(* ===== verification/CronJobsInv.v ===== *)
(** The job table of [CronJobs]: its invariant, and what each helper of the
    service does to it. *)
From stdpp Require Import gmap strings fin_maps.
From S2P Require Import Prelude.
From S2P Require Import Calendar.
From S2P Require Import CStr.
From S2P Require Import CronField.
From S2P Require Import CronParse.
From S2P Require Import CronNext.
From S2P Require Import CronNextCorrect.
From S2P Require Import World.
From S2P Require Import Slots.
From S2P Require Import Json.
From S2P Require Import CronRpc.
From S2P Require Import CronJobs.

#[local] Open Scope string_scope.
#[local] Open Scope Z_scope.

(** ** The environment of a call *)

(** The oracles of the environment, unchanged by every operation. *)
Definition same_env (w w' : World) : Prop :=
  w_clock w' = w_clock w /\ w_heap w' = w_heap w /\ w_os w' = w_os w.

#[export] Instance same_env_preorder : PreOrder same_env.
Proof. split; [by intros w | intros a b c (?&?&?) (?&?&?); split_and!; congruence]. Qed.

Create HintDb cron.
#[export] Hint Extern 1 (same_env _ _) => reflexivity : cron.

(** Every clock reading leaves room for the next-fire search. *)
Definition clock_ok (w : World) : Prop := forall n, search_room (w_clock w n).

Lemma clock_ok_env w w' : same_env w w' -> clock_ok w -> clock_ok w'.
Proof. intros (Hc & _ & _) H n. rewrite Hc. apply H. Qed.

(** ** The table as a map from job id to job *)

Definition job_kv (j : WUKONG_CRON_JOB_T) : option (string * WUKONG_CRON_JOB_T) :=
  if j_used j then Some (j_id j, j) else None.
Definition jobs_map : list WUKONG_CRON_JOB_T -> gmap string WUKONG_CRON_JOB_T := slots_map job_kv.
Definition ids_distinct : list WUKONG_CRON_JOB_T -> Prop := slots_distinct job_kv.

Lemma job_kv_Some j k v : job_kv j = Some (k, v) <-> j_used j = true /\ k = j_id j /\ v = j.
Proof. unfold job_kv. destruct (j_used j); split; [intros [= <- <-]; done | intros (_ & -> & ->); done | done | by intros []]. Qed.

Section Inv.
Context `{TS : TimeService} `{JT : JsonText} {H : Type}.
Abbreviation M := (C (CronState H)).
Implicit Types (s : CronState H) (cx : WUKONG_CRON_CTX_T).

(** ** Invariant *)

(** A stored job: what its texts and masks are, and a pending firing time is
    one at which the job does fire. *)
Record job_wf (time_ready : bool) (j : WUKONG_CRON_JOB_T) : Prop := {
  jw_used : j_used j = true;
  jw_id : j_id j <> "";
  jw_expr : wukong_cron_expr_parse (j_cron_expr j) = Some (OPRT_OK, j_expr j);
  jw_request : exists fields, j_request j = Some (JObject fields);
  jw_next : j_next_fire_ts j <> 0 ->
    time_ready = true /\ j_enabled j = true /\ 0 < j_next_fire_ts j /\
    fires_at (j_expr j) (j_next_fire_ts j) = true }.

Definition slot_wf (time_ready : bool) (j : WUKONG_CRON_JOB_T) : Prop := j = job_zero \/ job_wf time_ready j.
(** The same at the level of slots. *)
Inductive update_slot s json s' : OPERATE_RET -> Prop :=
| uslot_not_a_job rt : not_a_job s json false rt -> s' = with_world (cs_world s') s -> update_slot s json s' rt
| uslot_unknown j : describes json false j -> __job_find_index (jobs_of s) (j_id j) = None ->
    s' = with_world (cs_world s') s -> update_slot s json s' OPRT_NOT_FOUND
| uslot_lost j i : describes json false j -> __job_find_index (jobs_of s) (j_id j) = Some i -> never_fires s j ->
    jobs_of s' = <[i := job_zero]> (jobs_of s) -> w_trace (cs_world s') = w_trace (cs_world s) ->
    update_slot s json s' OPRT_INVALID_PARM
| uslot_stored rt j i ts : describes json false j -> __job_find_index (jobs_of s) (j_id j) = Some i ->
    refresh_spec (cx_time_ready (cs_ctx s)) j (clock_now s) OPRT_OK ts ->
    jobs_of s' = <[i := job_set_next ts j]> (jobs_of s) -> rearmed s s' rt -> update_slot s json s' rt.

Lemma job_update_wp s json : cron_inv s -> parse_defined json ->
  wp (wukong_cron_job_update (Some json)) (fun rt s' => cron_inv s' /\ update_slot s json s' rt) s.
Proof.
  intros Hinv Hdef. cbn [wukong_cron_job_update]. wp_step.
  pose proof (parse_json_wp s json false Hdef) as Hparse. apply wp_elim in Hparse.
  destruct Hparse as ([rt job] & s1 & Hrun & w & -> & Hw & Htr & Hcalls & Hreads & Hdesc).
  apply (wp_intro _ _ _ _ _ Hrun). cbv beta iota. cbn [fst snd] in Hdesc.
  set (s1 := with_world w s) in *. assert (Hinv1 : cron_inv s1) by by apply cron_inv_world.
  destruct (Z.eqb_spec rt OPRT_OK) as [->|Hrt]; cbn [negb].
  2:{ wp_step. split; [done|]. apply uslot_not_a_job; [by eexists _, _|done]. }
  specialize (Hdesc eq_refl). wp_steps. change (jobs_of s1) with (jobs_of s).
  destruct (__job_find_index (jobs_of s) (j_id job)) as [i|] eqn:Hf.
  2:{ wp_step. split; [done|]. by eapply uslot_unknown. }
  assert (Hjob : job_wf (cx_time_ready (cs_ctx s)) job).
  { apply (describes_id json); [done|]. apply find_job_Some in Hf as (old & Hi & Hu & <-).
    by eapply jw_id, slot_wf_used; [eapply ctx_wf_lookup; [apply Hinv|]|]. }
  assert (Hclock : w_clock w (w_reads w) = clock_now s) by (unfold clock_now; by rewrite (proj1 Hw), Hreads).
  apply install_wp; [done | by eapply find_lt; [apply Hinv|] | done | |]; cbn [cs_world s1 with_world]; rewrite Hclock.
  - intros w2 Hw2 Htr2 Hr Hen Hnf. split; [by apply cron_inv_jobs; [..|left]|].
    by apply (uslot_lost _ _ _ job i); [..|etrans].
  - intros w2 ts Hw2 Htr2 Hcalls2 Href. apply (rearm_wp s); [by etrans..|]. intros rt w3 Hw3 Hre.
    split; [|by apply (uslot_stored _ _ _ _ job i ts)].
    apply cron_inv_world; [|done]. apply cron_inv_jobs; [done|done|].
    eapply refresh_slot; [by right | | exact Href].
    pose proof (ci_clock _ Hinv (w_reads (cs_world s))) as Hroom. unfold search_room in Hroom. unfold clock_now. lia.
Qed.
Lemma timer_cb_slot_wp s now i j :
  ctx_wf (cs_ctx s) -> clock_ok (cs_world s) -> jobs_of s !! i = Some j ->
  wp (timer_cb_slot now i) (fun _ s' => exists w j' work, s' = with_jobs w (<[i := j']> (jobs_of s)) s /\
    same_env (cs_world s) w /\ (w_reads (cs_world s) <= w_reads w)%nat /\
    fired_slot (cx_time_ready (cs_ctx s)) (cs_world s) now j j' /\
    w_trace w = (rev work ++ w_trace (cs_world s))%list /\
    work `sublist_of` due_work now [j] /\ (calls_ok (cs_world s) -> work = due_work now [j])) s.
Proof.
  intros Hwf Hclk Hi. unfold timer_cb_slot. wp_steps. rewrite Hi.
  assert (Hdue : (negb (j_used j) || negb (j_enabled j) || (j_next_fire_ts j <=? 0) || (now <? j_next_fire_ts j))
                 = negb (due now j)).
  { unfold due, pending. rewrite !Z.ltb_antisym.
    by destruct (j_used j), (j_enabled j), (j_next_fire_ts j <=? 0), (j_next_fire_ts j <=? now). }
  rewrite Hdue. unfold due_work. cbn [omap list_omap]. destruct (due now j) eqn:Hd; cbn [negb].
  2:{ wp_step. exists (cs_world s), j, []. split_and!; try done; [|by constructor].
      unfold with_jobs. rewrite list_insert_id by done. by destruct s as [? ? []]. }
  wp_step. eapply wp_mono; [apply dispatch_wp|]. intros _ s1 (w & work & -> & Hw & Hr & Htr & Hsub & Hok).
  replace (match (FxWorkq <$> request_text j) with Some y => y :: [] | None => [] end)
    with (option_list (FxWorkq <$> request_text j)) by by destruct (request_text j).
  destruct (j_once j) eqn:Honce.
  - unfold __job_reset, cs_mod_jobs. wp_step. exists w, job_zero, work. rewrite Hr.
    split_and!; try done; [by apply Hw..|by apply fired_once].
  - unfold cs_mod_jobs. wp_steps. cbn [with_world cs_ctx cs_world]. eapply wp_mono.
    { apply (compute_next_fire_wp _ i (job_set_last now j)).
      - by eapply clock_ok_env.
      - cbn. by eapply list_lookup_insert_eq, lookup_lt_Some.
      - cbn. intros Hu. destruct (ctx_wf_lookup _ _ _ Hwf Hi) as [->|Hj]; [done|].
        eapply expr_parse_wf, Hj. }
    intros rt s2 (w2 & ts & -> & Hw2 & Htr2 & _ & _ & Hr2 & Href). wp_step. cbn in Hw2, Htr2, Hr2, Href.
    exists w2, (job_set_next ts (job_set_last now j)), work.
    split_and!; try (by apply Hok).
    + unfold with_jobs. cbn. unfold ctx_set_jobs. cbn. by rewrite list_insert_insert_eq.
    + by etrans.
    + lia.
    + eapply fired_again; [done|done| |].  2:{ destruct Hw as (Hc & _). rewrite Hc in Href. exact Href. } lia.
    + by etrans.
    + done.
Qed.
(* ===== verification/OnceJob.v ===== *)
(** One-shot cron jobs: the expression that the time-management features build
    for an instant fires at that instant and at no other for about a year. *)
From S2P Require Import Prelude.
From S2P Require Import Calendar.
From S2P Require Import CStr.
From S2P Require Import CronField.
From S2P Require Import CronParse.
From S2P Require Import CronNext.
From S2P Require Import CronNextCorrect.
From S2P Require Import CronMeaning.
From S2P Require Import World.
From S2P Require Import TmHost.

#[local] Open Scope string_scope.
#[local] Open Scope Z_scope.

(** ** Text *)

Lemma fmt_u_short v : 0 <= v < 60 -> (strlen (fmt_u v) <= 2)%nat.
Proof.
  intros Hv. assert (Hall : forallb (fun n => (strlen (fmt_u (Z.of_nat n)) <=? 2)%nat) (seq 0 60) = true)
    by by vm_compute.
  rewrite forallb_forall in Hall. specialize (Hall (Z.to_nat v)). rewrite Z2Nat.id in Hall by lia.
  apply Nat.leb_le, Hall, in_seq. lia.
Qed.

(** The six fields of an instant, as abstract syntax. *)
Definition once_fields (tm : POSIX_TM_S) : list (list cron_item) :=
  [[ItemOne (tm_sec tm)]; [ItemOne (tm_min tm)]; [ItemOne (tm_hour tm)]; [ItemOne (tm_mday tm)];
   [ItemOne (tm_mon tm + 1)]; [ItemStar None]].

Definition once_text (tm : POSIX_TM_S) : string :=
  fmt_d (tm_sec tm) ++ " " ++ fmt_d (tm_min tm) ++ " " ++ fmt_d (tm_hour tm) ++
  " " ++ fmt_d (tm_mday tm) ++ " " ++ fmt_d (tm_mon tm + 1) ++ " *".

Lemma wf_tm_mday tm : wf_tm tm -> 1 <= tm_mday tm <= 31 /\ 0 <= tm_mon tm < 12.
Proof. intros [_ _ _ [Hm Hd]]. pose proof (days_in_month_le (tm_year tm) (tm_mon tm) Hm). lia. Qed.

Lemma once_text_print tm : wf_tm tm -> once_text tm = print_expr (once_fields tm).
Proof.
  intros Hwf. pose proof (wf_tm_mday tm Hwf) as [Hd Hm]. destruct Hwf as [Hs Hmi Hh _].
  unfold once_text. rewrite !fmt_d_nonneg by lia. reflexivity.
Qed.

Lemma once_text_length tm : wf_tm tm -> (strlen (once_text tm) <= 16)%nat.
Proof.
  intros Hwf. pose proof (wf_tm_mday tm Hwf) as [Hd Hm]. destruct Hwf as [Hs Hmi Hh _].
  unfold once_text. rewrite !fmt_d_nonneg, !strlen_app by lia.
  pose proof (fmt_u_short (tm_sec tm)). pose proof (fmt_u_short (tm_min tm)). pose proof (fmt_u_short (tm_hour tm)).
  pose proof (fmt_u_short (tm_mday tm)). pose proof (fmt_u_short (tm_mon tm + 1)).
  change (strlen " ") with 1%nat. change (strlen " *") with 2%nat. lia.
Qed.

Lemma once_fields_ok tm : wf_tm tm ->
  fields_ok [ItemOne (tm_sec tm)] [ItemOne (tm_min tm)] [ItemOne (tm_hour tm)] [ItemOne (tm_mday tm)]
    [ItemOne (tm_mon tm + 1)] [ItemStar None].
Proof.
  intros Hwf. pose proof (wf_tm_mday tm Hwf) as [Hd Hm]. destruct Hwf as [Hs Hmi Hh _].
  split; (split; [done|]); repeat constructor; cbn; unfold step_ok, INT_MAX; cbn; lia.
Qed.

Lemma once_parse tm : wf_tm tm ->
  exists e, wukong_cron_expr_parse (once_text tm) = Some (OPRT_OK, e) /\
    expr_denotes [ItemOne (tm_sec tm)] [ItemOne (tm_min tm)] [ItemOne (tm_hour tm)] [ItemOne (tm_mday tm)]
      [ItemOne (tm_mon tm + 1)] [ItemStar None] e.
Proof.
  intros Hwf. rewrite once_text_print by done. apply expr_parse_print; [by apply once_fields_ok|].
  change (strlen (print_expr (once_fields tm)) < WUKONG_CRON_EXPR_MAX_LEN)%nat.
  rewrite <- (once_text_print tm) by done. pose proof (once_text_length tm Hwf).
  unfold WUKONG_CRON_EXPR_MAX_LEN. lia.
Qed.

(** ** Timing *)

Section Timing.
Context `{FZ : FixedZone off mkoff}.

(** What the expression of an instant matches: the same second of the year. *)
Definition same_moment (a b : POSIX_TM_S) : Prop :=
  tm_sec a = tm_sec b /\ tm_min a = tm_min b /\ tm_hour a = tm_hour b /\ tm_mday a = tm_mday b /\ tm_mon a = tm_mon b.

Lemma field_full_one min max v : min < max < 64 -> field_full min max [ItemOne v] = false.
Proof.
  intros Hm. apply not_true_iff_false. rewrite field_full_spec by lia. intros Hall.
  pose proof (Hall min ltac:(lia)) as H1. pose proof (Hall max ltac:(lia)) as H2. cbn in H1, H2. lia.
Qed.

Lemma field_full_star min max : 0 <= min <= max -> max < 64 -> field_full min max [ItemStar None] = true.
Proof.
  intros Hm Hx. apply field_full_spec; [lia|]. intros i Hi. cbn. unfold in_range. rewrite Z.mod_1_r. lia.
Qed.

Lemma once_match tm e u : wf_tm tm -> 
  expr_denotes [ItemOne (tm_sec tm)] [ItemOne (tm_min tm)] [ItemOne (tm_hour tm)] [ItemOne (tm_mday tm)]
    [ItemOne (tm_mon tm + 1)] [ItemStar None] e ->
  86400 <= u < 2 ^ 32 - 86400 -> fires_at e u = true <-> same_moment tm (local_tm u).
Proof.
  intros Hwf He Hu. destruct (local_tm_spec u Hu) as (_ & Hwu & _ & Hwd). unfold fires_at.
  pose proof (Z.mod_pos_bound (tm_days (local_tm u) + 4) 7) as Hw7.
  rewrite (match_meaning _ _ _ _ _ _ _ _ (once_fields_ok tm Hwf) He Hwu) by (rewrite Hwd; lia).
  unfold cron_meaning, day_rule. rewrite field_full_one, field_full_star by lia. unfold field_denotes. cbn [existsb item_denotes].
  rewrite !orb_false_r, !andb_true_iff, !Z.eqb_eq. unfold same_moment. intuition lia.
Qed.

(** Two different instants with the same second of the year are at least 364
    days apart. *)
Lemma year_gap y n : 365 * Z.of_nat n <= days_before_year (y + Z.of_nat n) - days_before_year y.
Proof.
  induction n as [|n IH]; [rewrite Z.add_0_r; lia|]. pose proof (year_days (y + Z.of_nat n)).
  rewrite Nat2Z.inj_succ. replace (y + Z.succ (Z.of_nat n)) with (y + Z.of_nat n + 1) by lia. lia.
Qed.

Lemma same_moment_gap a b : 86400 <= a -> a < b -> b < 2 ^ 32 - 86400 ->
  same_moment (local_tm a) (local_tm b) -> 364 * 86400 <= b - a.
Proof.
  intros Ha Hab Hb (Hs & Hmi & Hh & Hd & Hm).
  destruct (local_tm_linear a) as (Hla & _); [lia|]. destruct (local_tm_linear b) as (Hlb & _); [lia|].
  destruct (local_tm_spec a) as (_ & Hwa & _); [lia|]. destruct (local_tm_spec b) as (_ & Hwb & _); [lia|].
  assert (Hdays : tm_days (local_tm a) < tm_days (local_tm b)) by lia.
  enough (364 <= tm_days (local_tm b) - tm_days (local_tm a)) by lia.
  unfold tm_days, day_number in *. rewrite <- Hd, <- Hm in *.
  set (ya := tm_year (local_tm a)) in *. set (yb := tm_year (local_tm b)) in *. set (m := tm_mon (local_tm a)) in *.
  assert (Hleap : forall y y', days_before_month y m <= days_before_month y' m + 1).
  { intros y y'. unfold days_before_month. destruct (_ && __is_leap_year y), (_ && __is_leap_year y'); lia. }
  pose proof (Hleap ya yb). pose proof (Hleap yb ya).
  destruct (Z.lt_trichotomy ya yb) as [Hlt|[Heq|Hgt]].
  - pose proof (year_gap ya (Z.to_nat (yb - ya))) as Hg. rewrite Z2Nat.id in Hg by lia.
    replace (ya + (yb - ya)) with yb in Hg by lia. lia.
  - rewrite Heq in *. lia.
  - pose proof (year_gap yb (Z.to_nat (ya - yb))) as Hg. rewrite Z2Nat.id in Hg by lia.
    replace (yb + (ya - yb)) with ya in Hg by lia. lia.
Qed.

Lemma same_moment_refl tm : same_moment tm tm.
Proof. done. Qed.

Lemma build_cron_expr_eq ts : 86400 <= ts < 2 ^ 32 - 86400 ->
  build_cron_expr ts 32 = (OPRT_OK, once_text (local_tm ts)).
Proof.
  intros Hts. destruct (local_tm_spec ts Hts) as (Hg & Hwf & _). unfold build_cron_expr. cbn [Nat.eqb].
  rewrite Hg. cbn [negb]. change (negb (OPRT_OK =? OPRT_OK)) with false. cbv iota. fold (once_text (local_tm ts)).
  rewrite strtrunc_id; [done|]. pose proof (once_text_length _ Hwf). cbn. lia.
Qed.

(** The expression of an instant, and what the search makes of it from less than
    364 days earlier. *)
Lemma once_job_fires ts from : search_room from -> search_room ts ->
  exists expr e, build_cron_expr ts 32 = (OPRT_OK, expr) /\ wukong_cron_expr_parse expr = Some (OPRT_OK, e) /\
    (forall u, 86400 <= u < 2 ^ 32 - 86400 -> fires_at e u = true <-> same_moment (local_tm ts) (local_tm u)) /\
    (ts - 364 * 86400 < from < ts -> wukong_cron_expr_next_fire e from = Some (OPRT_OK, ts)).
Proof.
  unfold search_room, max_jump. intros Hfrom Hts. assert (Hspan : search_span = 158112000) by reflexivity.
  assert (Hr : 86400 <= ts < 2 ^ 32 - 86400) by lia.
  destruct (local_tm_spec ts Hr) as (_ & Hwf & _). destruct (once_parse _ Hwf) as (e & Hp & Hden).
  assert (Hfire : forall u, 86400 <= u < 2 ^ 32 - 86400 -> fires_at e u = true <-> same_moment (local_tm ts) (local_tm u))
    by (intros u Hu; by apply once_match).
  exists (once_text (local_tm ts)), e. split; [by apply build_cron_expr_eq|]. split; [done|]. split; [done|]. intros Hb.
  destruct (next_fire_search e from) as (r & Hr' & Hspec);
    [by eapply expr_parse_wf | unfold search_room, max_jump; lia|]. rewrite Hr'.
  assert (Hat : fires_at e ts = true) by by apply Hfire.
  destruct Hspec as [(Hok & Hrange & Hf & Hno)|[-> Hno]].
  2:{ rewrite Hno in Hat; [done|lia]. }
  destruct r as [rt t]. cbn in *. subst rt. do 2 f_equal.
  destruct (Z.lt_trichotomy t ts) as [Hlt|[->|Hgt]]; [|done|].
  - apply Hfire in Hf; [|lia]. assert (Hsym : same_moment (local_tm t) (local_tm ts))
      by (unfold same_moment in *; intuition).
    apply same_moment_gap in Hsym; lia.
  - rewrite Hno in Hat; [done|lia].
Qed.

(** The one-shot expression built for an instant is accepted by the cron
    parser; scheduled from any earlier second within 364 days it fires exactly
    at that instant; but scheduled from that second or later it does not fire
    again for at least 364 days after the instant: a clock tick between computing the
    instant and adding the job loses the job for a year. *)
Theorem once_job_timing ts from : search_room from -> search_room ts ->
  exists expr e, build_cron_expr ts 32 = (OPRT_OK, expr) /\ wukong_cron_expr_parse expr = Some (OPRT_OK, e) /\
    (ts - 364 * 86400 < from < ts -> wukong_cron_expr_next_fire e from = Some (OPRT_OK, ts)) /\
    (ts <= from -> forall t, wukong_cron_expr_next_fire e from = Some (OPRT_OK, t) -> ts + 364 * 86400 <= t).
Proof.
  intros Hfrom Hts. destruct (once_job_fires ts from Hfrom Hts) as (expr & e & Hb & Hp & Hfire & Hnext).
  exists expr, e. split; [done|]. split; [done|]. split; [done|]. intros Hle t Ht.
  destruct (next_fire_search e from) as (r & Hr' & Hspec); [by eapply expr_parse_wf|done|].
  rewrite Hr' in Ht. injection Ht as ->. unfold search_room, max_jump in *.
  assert (Hspan : search_span = 158112000) by reflexivity.
  destruct Hspec as [(_ & Hrange & Hf & _)|[[=] _]]. cbn in Hrange, Hf.
  apply Hfire in Hf; [|lia]. apply same_moment_gap in Hf; lia.
Qed.

End Timing.

(** An instant ten seconds from 2026-03-06 10:00:01 (UTC+8). *)
Lemma once_job_timing_witness :
  exists expr e, build_cron_expr 1772762411 32 = (OPRT_OK, expr) /\ wukong_cron_expr_parse expr = Some (OPRT_OK, e) /\
    (1772762411 - 364 * 86400 < 1772762401 < 1772762411 ->
       wukong_cron_expr_next_fire e 1772762401 = Some (OPRT_OK, 1772762411)) /\
    (1772762411 <= 1772762401 -> forall t, wukong_cron_expr_next_fire e 1772762401 = Some (OPRT_OK, t) ->
       1772762411 + 364 * 86400 <= t).
Proof.
  apply (once_job_timing (off := zone8_off) (mkoff := 0)); unfold search_room; vm_compute; split; congruence.
Defined.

------------------------------------

_PROBLEM REQUIREMENTS_: Give back, exactly as written, the stretch from the line with "Lemma same_moment_gap a" through the line with "set (ya := tm_year", and no other lines from the records above.

_EXERCISE RESULT_:
Lemma same_moment_gap a b : 86400 <= a -> a < b -> b < 2 ^ 32 - 86400 ->
  same_moment (local_tm a) (local_tm b) -> 364 * 86400 <= b - a.
Proof.
  intros Ha Hab Hb (Hs & Hmi & Hh & Hd & Hm).
  destruct (local_tm_linear a) as (Hla & _); [lia|]. destruct (local_tm_linear b) as (Hlb & _); [lia|].
  destruct (local_tm_spec a) as (_ & Hwa & _); [lia|]. destruct (local_tm_spec b) as (_ & Hwb & _); [lia|].
  assert (Hdays : tm_days (local_tm a) < tm_days (local_tm b)) by lia.
  enough (364 <= tm_days (local_tm b) - tm_days (local_tm a)) by lia.
  unfold tm_days, day_number in *. rewrite <- Hd, <- Hm in *.
  set (ya := tm_year (local_tm a)) in *. set (yb := tm_year (local_tm b)) in *. set (m := tm_mon (local_tm a)) in *.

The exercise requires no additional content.